Declining oil prices relieve pressure on eurozone consumer price inflation

Annual consumer price inflation in the eurozone has relaxed in November due to falling energy and food prices, according to Eurostat.

Eurozone annual inflation is expected to fall to 2% in November, representing 0.2% decline compared with October rates, according to a flash estimate by Eurostat, the statistical office of the European Union (EU).

The decrease to annual inflation in the eurozone was helped provided by lower energy and food prices, Eurostat said.

Cheaper oil prices help ease eurozone inflation

Despite energy prices increasing by around 9.1% in the year to November, the pace of price increases has slowed somewhat, with the recent increase lower than the 10.7% recorded in October, the EU statistics office said.

As it stands, headline inflation is within the European Central Bank’s (ECB) target range, with the ECB looking to get annual inflation in the eurozone to below 2%.

‘The slight drop in inflation was mainly due to the fall in energy prices,’ ING senior eurozone economist Bert Colijn said.

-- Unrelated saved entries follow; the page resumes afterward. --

(** * VectHare: the YAKE keyword-extraction server (yake_server.py)

    A shallow embedding of the two Flask handlers of [yake_server.py],
    [health] and [extract_keywords], together with the fragment of
    Python's dynamic semantics they rely on: truthiness, the [in]
    operator, subscripting, [dict.get], list slicing and exceptions.

    The YAKE library is an external collaborator.  It is a parameter of
    the development ([yake_module]), and every call into it is recorded
    in a trace so that statements about how often and with what
    arguments the library is entered can be made.

    The check script [test_yake_server.py] is embedded as well: its four
    checks and [main], over the outcome of [urlopen] and with a log of
    the requests sent.  What the script prints is not modelled; the
    expressions it evaluates while printing are, since an exception in
    them decides a check. *)

From Stdlib Require Import ZArith Floats.SpecFloat.
From stdpp Require Import gmap strings list fin_maps.

Set Warnings "-register-all".
Local Open Scope Z_scope.

(** ** Python values *)

(** The objects [json.loads] builds, which are also the objects
    [jsonify] serialises.  A Python [float] is an IEEE binary64 value,
    kept here as the [spec_float] it denotes; the handlers only move
    floats around. *)
Inductive pyval : Type :=
  | PNone
  | PBool (b : bool)
  | PInt (z : Z)
  | PFloat (f : spec_float)
  | PStr (s : string)
  | PList (l : list pyval)
  | PDict (m : gmap string pyval).

(** An exception is observed by the handler through [str(e)] only. *)
Record pyexn : Type := Exception { exn_str : string }.

(** Outcome of evaluating a Python expression. *)
Inductive pyres (A : Type) : Type :=
  | Ok (a : A)
  | Raise (e : pyexn).
Arguments Ok {A} a.
Arguments Raise {A} e.

Definition TypeError (msg : string) : pyexn := Exception msg.
Definition KeyError (key : string) : pyexn := Exception ("'" +:+ key +:+ "'").
Definition AttributeError (msg : string) : pyexn := Exception msg.
(** Option 1 of the root of the image: [README  TXT], attribute 0x00, one
    cluster. *)
Lemma main_file_option_witness :
  exists body last content,
    s_cluster_chain (set_chain (fst (Images.run_read_dir (Images.mounted Images.menu) 0))
                               [2; 0xFFF])
    = body ++ [last]
    /\ App.main_option Images.zero_heap 1
                       (fst (Images.run_read_dir (Images.mounted Images.menu) 0)) 1
       = Done (Some (fst (Images.run_read_dir (Images.mounted Images.menu) 0)),
               App.puts (App.file_head ++ content ++ App.file_tail)
               ++ [App.Getch; App.Cls]
               ++ App.puts (table_of
                              (s_dirlist (fst (Images.run_read_dir
                                                 (Images.mounted Images.menu) 0)))))
    /\ zlen content
       = 1 * bytes_per_sector
               (s_FAT12Infor (fst (Images.run_read_dir (Images.mounted Images.menu) 0)))
    /\ (Forall (fun c =>
                  (c + 32)
                  * bytes_per_sector
                      (s_FAT12Infor (fst (Images.run_read_dir (Images.mounted Images.menu) 0)))
                  <= zlen Images.menu) body ->
        content
        = chain_bytes Images.menu
            (bytes_per_sector
               (s_FAT12Infor (fst (Images.run_read_dir (Images.mounted Images.menu) 0))))
            body).
Proof.
  apply (main_file_option Images.zero_heap 1
           (fst (Images.run_read_dir (Images.mounted Images.menu) 0))
           (set_chain (fst (Images.run_read_dir (Images.mounted Images.menu) 0)) [2; 0xFFF])
           Images.menu 1 2 1).
  - vm_compute. reflexivity.
  - vm_compute. reflexivity.
  - vm_compute. split; [discriminate | reflexivity].
  - vm_compute. reflexivity.
  - vm_compute. reflexivity.
  - replace (s_dirlist (fst (Images.run_read_dir (Images.mounted Images.menu) 0)))
      with (snd (Images.run_read_dir (Images.mounted Images.menu) 0))
      by (vm_compute; reflexivity).
    apply (read_dir_listing_ok Images.zero_heap 1 (Images.mounted Images.menu)
             (fst (Images.run_read_dir (Images.mounted Images.menu) 0)) 0).
    + vm_compute. repeat split; discriminate.
    + vm_compute. reflexivity.
    + lia.
    + vm_compute. reflexivity.
  - lia.
  - vm_compute. reflexivity.
  - vm_compute. reflexivity.
  - vm_compute. reflexivity.
Defined.
(** * ReAct agent core: messages, hook chains, toolkit and the reply loop

    A shallow embedding of the TypeScript sources of the ReAct agent
    (Message.ts, ToolResponse.ts, Toolkit.ts, AgentBase.ts,
    ReActAgentBase.ts, ReActAgent.ts, OpenAIChatModel.ts) together with
    the properties the specification states about them.

    Conventions of the embedding:
    - asynchronous code is rendered in a state-and-exception monad over
      the mutable parts of the agent; a rejected promise is a raised
      exception;
    - the acting steps that [reply] starts together in one round are
      calls cut into the stretches that run without an [await]; the
      runtime decides in which order the stretches of different calls
      run, and the properties of a round hold for every such order;
    - JavaScript numbers are restricted to integers (and NaN where it
      matters), so an iteration bound is an integer; a plain object is
      the list of its own string-keyed properties in enumeration order,
      and [in] also sees what it inherits from [Object.prototype]; an
      assignment to [__proto__] adds no property, and the change of
      what the object inherits is not followed;
    - a hook function is given values and returns a value: the agent
      that the source passes to it as well is left out, so the
      properties speak of hooks that do not reach into the agent. *)

From Stdlib Require Import ZArith NArith String Ascii List Bool Lia.
From stdpp Require Import base option list strings gmap pretty.

Set Warnings "-register-all".

Local Open Scope string_scope.
Local Open Scope list_scope.
Local Open Scope Z_scope.

(** ** JavaScript values and errors *)

Inductive jsval : Type :=
| JsUndefined
| JsNull
| JsBool (b : bool)
| JsNum (z : Z)
| JsStr (s : string)
| JsArr (items : list jsval)
| JsObj (props : list (string * jsval))
| JsNative (name : string).

(** [Record<string, any>]: own properties in enumeration order. *)
Definition JsRecord : Type := list (string * jsval).

Fixpoint alist_get {V : Type} (k : string) (o : list (string * V)) : option V :=
  match o with
  | [] => None
  | (k', v) :: rest => if String.eqb k k' then Some v else alist_get k rest
  end.

(** [o] has [k] as a property of its own. *)
Definition alist_has {V : Type} (k : string) (o : list (string * V)) : bool :=
  match alist_get k o with
  | Some _ => true
  | None => false
  end.

(** The properties every plain object inherits from [Object.prototype]. *)
Definition Object_prototype_keys : list string :=
  ["constructor"; "hasOwnProperty"; "isPrototypeOf"; "propertyIsEnumerable";
   "toLocaleString"; "toString"; "valueOf"; "__proto__";
   "__defineGetter__"; "__defineSetter__"; "__lookupGetter__"; "__lookupSetter__"].

Definition inherited (k : string) : bool :=
  existsb (String.eqb k) Object_prototype_keys.

(** [k in o] for a plain object [o]: own and inherited properties. *)
Definition js_in (k : string) (o : JsRecord) : bool :=
  alist_has k o || inherited k.

(** [o[k]] for a plain object [o]; an inherited property is a built-in
    value. *)
Definition js_get (k : string) (o : JsRecord) : jsval :=
  match alist_get k o with
  | Some v => v
  | None => if inherited k then JsNative k else JsUndefined
  end.

(** [Object.keys(o)] *)
Definition alist_keys {V : Type} (o : list (string * V)) : list string :=
  map fst o.

(** A thrown [Error]; [String(e)] prints the name and the message. *)
Record JsError : Type := mkError { err_name : string; err_message : string }.

Definition new_Error (msg : string) : JsError := mkError "Error" msg.
Definition new_TypeError (msg : string) : JsError := mkError "TypeError" msg.

Definition String_of_error (e : JsError) : string :=
  err_name e +:+ ": " +:+ err_message e.

Definition newline : string := String (ascii_of_nat 10) EmptyString.

(** [parts.join(sep)] *)
Definition join (sep : string) (parts : list string) : string :=
  String.concat sep parts.

(** [String(v)]; an array prints its items separated by commas, with
    nothing for an item that is [null] or [undefined]. *)
Fixpoint String_of_jsval (v : jsval) : string :=
  match v with
  | JsUndefined => "undefined"
  | JsNull => "null"
  | JsBool b => if b then "true" else "false"
  | JsNum z => pretty z
  | JsStr s => s
  | JsArr items =>
      join ","
        (map (fun item =>
                match item with
                | JsUndefined | JsNull => ""
                | _ => String_of_jsval item
                end) items)
  | JsObj _ => "[object Object]"
  | JsNative name => "function " +:+ name +:+ "() { [native code] }"
  end.

(** The text [items.join(sep)] makes of one item. *)
Definition join_item (item : jsval) : string :=
  match item with
  | JsUndefined | JsNull => ""
  | _ => String_of_jsval item
  end.

(** [haystack.includes(needle)] *)
Fixpoint includes_from (fuel : nat) (needle haystack : string) : bool :=
  if String.prefix needle haystack then true
  else match fuel, haystack with
       | S fuel', String _ rest => includes_from fuel' needle rest
       | _, _ => false
       end.

Definition includes (needle haystack : string) : bool :=
  includes_from (String.length haystack) needle haystack.

(** The outcome of a call that may throw. *)
Inductive Result (A : Type) : Type :=
| Ok (a : A)
| Throw (e : JsError).
Arguments Ok {A} a.
Arguments Throw {A} e.

(** ** Message.ts *)

Inductive MessageRole : Type := role_system | role_user | role_assistant.

Record ToolUseBlock : Type := mkToolUse {
  tu_id : string;
  tu_name : string;
  tu_input : JsRecord
}.

Record ToolResultBlock : Type := mkToolResult {
  tr_id : string;
  tr_name : string;
  tr_output : jsval
}.

Inductive ContentBlock : Type :=
| Text (text : string)
| Thinking (thinking : string)
| ToolUse (b : ToolUseBlock)
| ToolResult (b : ToolResultBlock).

(** [block.type] *)
Definition block_type (b : ContentBlock) : string :=
  match b with
  | Text _ => "text"
  | Thinking _ => "thinking"
  | ToolUse _ => "tool_use"
  | ToolResult _ => "tool_result"
  end.

(** [MessageContent = string | ContentBlock[]]; [OtherContent] stands for
    a run-time value that is neither, which [getTextContent] and
    [getContentBlocks] test for. *)
Inductive MessageContent : Type :=
| PlainText (s : string)
| Structured (blocks : list ContentBlock)
| OtherContent (v : jsval).

Record Message : Type := mkMessage {
  msg_id : string;
  msg_name : string;
  content : MessageContent;
  role : MessageRole;
  metadata : jsval
}.

(** [new Message(name, content, role)] with the identifier drawn by the
    caller. *)
Definition new_Message (id name : string) (c : MessageContent) (r : MessageRole) : Message :=
  mkMessage id name c r (JsObj []).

‘The drop in the oil price was much larger than the slide in inflation suggests, mainly caused by logistical problems that hindered supply in Germany and Netherlands for example, but also by higher taxes.

‘The logistical issues are likely to fade out, which suggests that the inflation rate will continue to fall modestly over the coming months,’ he added.

G-20 leaders convene ahead of OPEC meeting

Over the weekend, G-20 leaders will meet in the Buenos Aires, Argentina with falling oil prices likely to be topic high on the agenda.

Oil prices have eroded by more than 25% after hitting a four-year peak back in October, with the rapid erosion putting pressure on OPEC countries to agree to make supply cuts when they meet next week in Vienna.

‘All eyes are now on the upcoming OPEC meeting, but the get-together could easily turn out to be a formality,’ PVM Oil Associates senior analyst Tamas Varga said in a research note earlier this week.

‘It might well be the case that when oil ministers from producing countries sit down a week later in Vienna they will merely make official what was agreed this weekend at the G-20 summit.’